===== Provided entries
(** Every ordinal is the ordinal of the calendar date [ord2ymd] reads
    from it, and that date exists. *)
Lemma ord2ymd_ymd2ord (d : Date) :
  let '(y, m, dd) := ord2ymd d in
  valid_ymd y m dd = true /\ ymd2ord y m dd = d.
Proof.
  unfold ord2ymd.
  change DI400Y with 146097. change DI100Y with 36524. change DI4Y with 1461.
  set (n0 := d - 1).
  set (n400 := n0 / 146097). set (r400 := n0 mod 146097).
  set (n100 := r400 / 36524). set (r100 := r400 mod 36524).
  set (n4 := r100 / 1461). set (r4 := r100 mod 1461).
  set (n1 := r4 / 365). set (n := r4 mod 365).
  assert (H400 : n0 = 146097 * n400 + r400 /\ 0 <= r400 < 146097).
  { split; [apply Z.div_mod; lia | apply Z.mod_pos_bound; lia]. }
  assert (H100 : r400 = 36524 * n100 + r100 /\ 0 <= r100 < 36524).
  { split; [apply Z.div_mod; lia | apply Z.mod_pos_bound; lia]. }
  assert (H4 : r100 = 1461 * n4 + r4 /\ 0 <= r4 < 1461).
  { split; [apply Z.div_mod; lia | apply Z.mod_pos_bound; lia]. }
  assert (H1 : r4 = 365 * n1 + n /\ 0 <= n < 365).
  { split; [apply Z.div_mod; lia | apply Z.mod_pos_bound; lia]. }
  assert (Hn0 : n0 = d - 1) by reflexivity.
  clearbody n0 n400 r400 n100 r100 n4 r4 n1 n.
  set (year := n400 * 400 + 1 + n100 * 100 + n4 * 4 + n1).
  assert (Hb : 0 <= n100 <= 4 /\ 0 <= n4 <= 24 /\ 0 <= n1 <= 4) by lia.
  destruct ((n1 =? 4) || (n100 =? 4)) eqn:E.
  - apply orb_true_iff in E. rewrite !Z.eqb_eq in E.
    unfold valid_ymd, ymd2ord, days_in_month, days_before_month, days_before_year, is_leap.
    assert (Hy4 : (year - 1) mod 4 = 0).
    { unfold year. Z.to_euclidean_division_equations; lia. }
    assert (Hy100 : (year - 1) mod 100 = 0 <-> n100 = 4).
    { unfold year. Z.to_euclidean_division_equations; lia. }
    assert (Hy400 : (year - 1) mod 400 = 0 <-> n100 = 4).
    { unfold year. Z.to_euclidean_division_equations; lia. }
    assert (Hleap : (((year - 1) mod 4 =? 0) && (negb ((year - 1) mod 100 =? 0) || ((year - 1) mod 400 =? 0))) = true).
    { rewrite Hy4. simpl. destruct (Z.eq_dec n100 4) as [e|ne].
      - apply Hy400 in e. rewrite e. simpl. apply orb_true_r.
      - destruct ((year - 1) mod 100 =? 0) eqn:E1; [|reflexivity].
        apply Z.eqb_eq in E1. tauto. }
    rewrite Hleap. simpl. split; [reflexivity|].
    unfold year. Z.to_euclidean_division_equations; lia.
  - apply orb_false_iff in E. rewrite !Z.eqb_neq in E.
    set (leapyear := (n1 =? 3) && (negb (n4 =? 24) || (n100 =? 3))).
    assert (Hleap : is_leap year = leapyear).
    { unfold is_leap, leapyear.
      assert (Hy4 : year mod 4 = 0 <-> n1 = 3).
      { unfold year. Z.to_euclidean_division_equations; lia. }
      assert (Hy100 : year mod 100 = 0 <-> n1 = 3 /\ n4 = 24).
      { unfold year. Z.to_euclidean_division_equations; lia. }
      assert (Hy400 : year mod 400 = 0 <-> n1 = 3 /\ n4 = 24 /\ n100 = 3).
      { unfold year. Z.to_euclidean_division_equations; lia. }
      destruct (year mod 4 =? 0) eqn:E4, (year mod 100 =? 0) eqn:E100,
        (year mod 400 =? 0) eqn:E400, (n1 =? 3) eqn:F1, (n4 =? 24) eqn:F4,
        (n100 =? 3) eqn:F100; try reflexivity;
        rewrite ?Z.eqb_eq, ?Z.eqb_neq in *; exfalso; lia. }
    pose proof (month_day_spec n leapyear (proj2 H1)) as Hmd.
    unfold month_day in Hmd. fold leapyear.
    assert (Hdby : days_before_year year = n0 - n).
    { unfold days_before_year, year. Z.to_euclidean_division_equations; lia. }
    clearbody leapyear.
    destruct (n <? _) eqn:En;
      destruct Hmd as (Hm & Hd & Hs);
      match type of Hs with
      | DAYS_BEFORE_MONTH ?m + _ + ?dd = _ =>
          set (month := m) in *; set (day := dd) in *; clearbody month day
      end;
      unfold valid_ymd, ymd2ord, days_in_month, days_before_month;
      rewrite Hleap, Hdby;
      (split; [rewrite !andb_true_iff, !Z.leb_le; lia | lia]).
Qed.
==========
===== Provided entries
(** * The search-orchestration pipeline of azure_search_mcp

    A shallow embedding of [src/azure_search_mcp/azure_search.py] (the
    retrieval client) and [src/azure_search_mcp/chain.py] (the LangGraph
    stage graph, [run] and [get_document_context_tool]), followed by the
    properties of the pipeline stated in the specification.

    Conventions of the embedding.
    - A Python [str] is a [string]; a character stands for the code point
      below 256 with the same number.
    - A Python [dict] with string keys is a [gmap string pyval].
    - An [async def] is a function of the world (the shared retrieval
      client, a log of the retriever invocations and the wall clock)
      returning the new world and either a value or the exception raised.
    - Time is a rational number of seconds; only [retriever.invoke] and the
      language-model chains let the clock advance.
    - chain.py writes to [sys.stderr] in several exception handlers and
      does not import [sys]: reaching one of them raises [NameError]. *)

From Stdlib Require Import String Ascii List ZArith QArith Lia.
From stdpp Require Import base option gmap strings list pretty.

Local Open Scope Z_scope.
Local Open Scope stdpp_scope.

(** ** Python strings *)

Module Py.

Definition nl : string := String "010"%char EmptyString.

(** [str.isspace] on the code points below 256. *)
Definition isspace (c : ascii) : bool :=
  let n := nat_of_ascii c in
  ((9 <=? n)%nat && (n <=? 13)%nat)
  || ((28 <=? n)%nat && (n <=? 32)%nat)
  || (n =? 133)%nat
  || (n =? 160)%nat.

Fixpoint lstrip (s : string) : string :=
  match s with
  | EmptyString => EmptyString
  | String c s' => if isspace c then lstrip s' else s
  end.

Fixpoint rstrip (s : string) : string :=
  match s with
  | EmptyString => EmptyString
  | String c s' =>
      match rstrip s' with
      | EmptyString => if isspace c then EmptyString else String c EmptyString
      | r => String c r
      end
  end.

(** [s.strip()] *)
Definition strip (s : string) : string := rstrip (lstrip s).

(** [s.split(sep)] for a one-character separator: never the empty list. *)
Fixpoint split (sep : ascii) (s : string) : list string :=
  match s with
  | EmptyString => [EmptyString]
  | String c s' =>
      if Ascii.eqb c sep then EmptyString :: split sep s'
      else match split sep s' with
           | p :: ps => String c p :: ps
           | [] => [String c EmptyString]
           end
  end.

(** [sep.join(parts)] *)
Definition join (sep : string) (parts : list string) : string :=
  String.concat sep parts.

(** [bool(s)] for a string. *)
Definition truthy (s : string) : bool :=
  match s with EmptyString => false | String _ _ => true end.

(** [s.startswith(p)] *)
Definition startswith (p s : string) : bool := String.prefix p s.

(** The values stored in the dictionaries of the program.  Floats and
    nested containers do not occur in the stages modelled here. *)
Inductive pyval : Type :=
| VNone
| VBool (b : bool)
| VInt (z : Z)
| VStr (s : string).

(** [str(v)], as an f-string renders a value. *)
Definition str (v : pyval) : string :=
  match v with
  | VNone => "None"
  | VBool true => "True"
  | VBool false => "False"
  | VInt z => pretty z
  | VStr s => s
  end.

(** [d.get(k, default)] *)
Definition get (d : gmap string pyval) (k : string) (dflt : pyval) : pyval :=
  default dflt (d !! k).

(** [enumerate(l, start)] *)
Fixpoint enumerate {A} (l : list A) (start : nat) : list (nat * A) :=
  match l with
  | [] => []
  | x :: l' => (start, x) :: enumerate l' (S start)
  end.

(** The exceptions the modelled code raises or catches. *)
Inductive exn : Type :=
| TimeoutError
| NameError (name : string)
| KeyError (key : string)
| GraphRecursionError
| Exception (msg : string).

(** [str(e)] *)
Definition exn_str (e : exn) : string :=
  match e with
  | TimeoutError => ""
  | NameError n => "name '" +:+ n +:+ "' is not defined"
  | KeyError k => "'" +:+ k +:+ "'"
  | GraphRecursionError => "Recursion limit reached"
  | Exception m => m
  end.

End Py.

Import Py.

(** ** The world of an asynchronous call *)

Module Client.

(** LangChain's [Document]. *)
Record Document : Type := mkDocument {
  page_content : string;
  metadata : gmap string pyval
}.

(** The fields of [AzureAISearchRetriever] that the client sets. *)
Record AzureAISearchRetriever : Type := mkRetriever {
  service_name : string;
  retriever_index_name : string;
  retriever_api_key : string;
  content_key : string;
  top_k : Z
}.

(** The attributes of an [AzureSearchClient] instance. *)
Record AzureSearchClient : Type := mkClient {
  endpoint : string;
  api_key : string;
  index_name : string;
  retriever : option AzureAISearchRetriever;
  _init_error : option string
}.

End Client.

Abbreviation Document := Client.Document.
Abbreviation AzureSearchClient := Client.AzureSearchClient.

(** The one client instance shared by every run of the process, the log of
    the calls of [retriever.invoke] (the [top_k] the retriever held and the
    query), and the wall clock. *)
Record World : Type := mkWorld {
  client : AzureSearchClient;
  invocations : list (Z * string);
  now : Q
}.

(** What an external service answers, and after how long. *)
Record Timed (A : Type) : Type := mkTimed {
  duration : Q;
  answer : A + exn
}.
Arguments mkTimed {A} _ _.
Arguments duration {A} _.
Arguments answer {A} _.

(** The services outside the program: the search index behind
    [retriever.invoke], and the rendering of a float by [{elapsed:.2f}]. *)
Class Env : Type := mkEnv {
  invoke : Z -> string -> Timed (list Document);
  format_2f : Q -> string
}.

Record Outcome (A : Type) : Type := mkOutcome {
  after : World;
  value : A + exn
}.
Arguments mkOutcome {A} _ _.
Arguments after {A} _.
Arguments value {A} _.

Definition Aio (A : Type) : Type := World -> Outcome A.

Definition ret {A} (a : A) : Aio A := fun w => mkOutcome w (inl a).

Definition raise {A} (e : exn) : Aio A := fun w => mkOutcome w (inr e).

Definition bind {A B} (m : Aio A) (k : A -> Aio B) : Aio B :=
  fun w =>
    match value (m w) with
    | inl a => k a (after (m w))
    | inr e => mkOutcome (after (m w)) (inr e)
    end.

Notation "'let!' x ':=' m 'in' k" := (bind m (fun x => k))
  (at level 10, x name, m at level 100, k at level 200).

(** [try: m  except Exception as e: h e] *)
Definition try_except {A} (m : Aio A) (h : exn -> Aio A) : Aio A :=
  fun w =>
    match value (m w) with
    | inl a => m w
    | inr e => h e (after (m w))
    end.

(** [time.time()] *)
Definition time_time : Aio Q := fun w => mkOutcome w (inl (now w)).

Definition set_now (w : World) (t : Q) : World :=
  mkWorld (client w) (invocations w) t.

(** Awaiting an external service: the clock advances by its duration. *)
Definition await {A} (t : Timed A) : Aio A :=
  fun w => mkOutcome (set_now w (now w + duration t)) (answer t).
==========
→ **Work instructions**: Each line in the listing above from the one containing "set (n100 := r400" through the one containing "destruct ((n1 =? 4) || (n100 =? 4)) eqn:E." should be repeated exactly, and no other line.

→ **Result below**:
  set (n100 := r400 / 36524). set (r100 := r400 mod 36524).
  set (n4 := r100 / 1461). set (r4 := r100 mod 1461).
  set (n1 := r4 / 365). set (n := r4 mod 365).
  assert (H400 : n0 = 146097 * n400 + r400 /\ 0 <= r400 < 146097).
  { split; [apply Z.div_mod; lia | apply Z.mod_pos_bound; lia]. }
  assert (H100 : r400 = 36524 * n100 + r100 /\ 0 <= r100 < 36524).
  { split; [apply Z.div_mod; lia | apply Z.mod_pos_bound; lia]. }
  assert (H4 : r100 = 1461 * n4 + r4 /\ 0 <= r4 < 1461).
  { split; [apply Z.div_mod; lia | apply Z.mod_pos_bound; lia]. }
  assert (H1 : r4 = 365 * n1 + n /\ 0 <= n < 365).
  { split; [apply Z.div_mod; lia | apply Z.mod_pos_bound; lia]. }
  assert (Hn0 : n0 = d - 1) by reflexivity.
  clearbody n0 n400 r400 n100 r100 n4 r4 n1 n.
  set (year := n400 * 400 + 1 + n100 * 100 + n4 * 4 + n1).
  assert (Hb : 0 <= n100 <= 4 /\ 0 <= n4 <= 24 /\ 0 <= n1 <= 4) by lia.
  destruct ((n1 =? 4) || (n100 =? 4)) eqn:E.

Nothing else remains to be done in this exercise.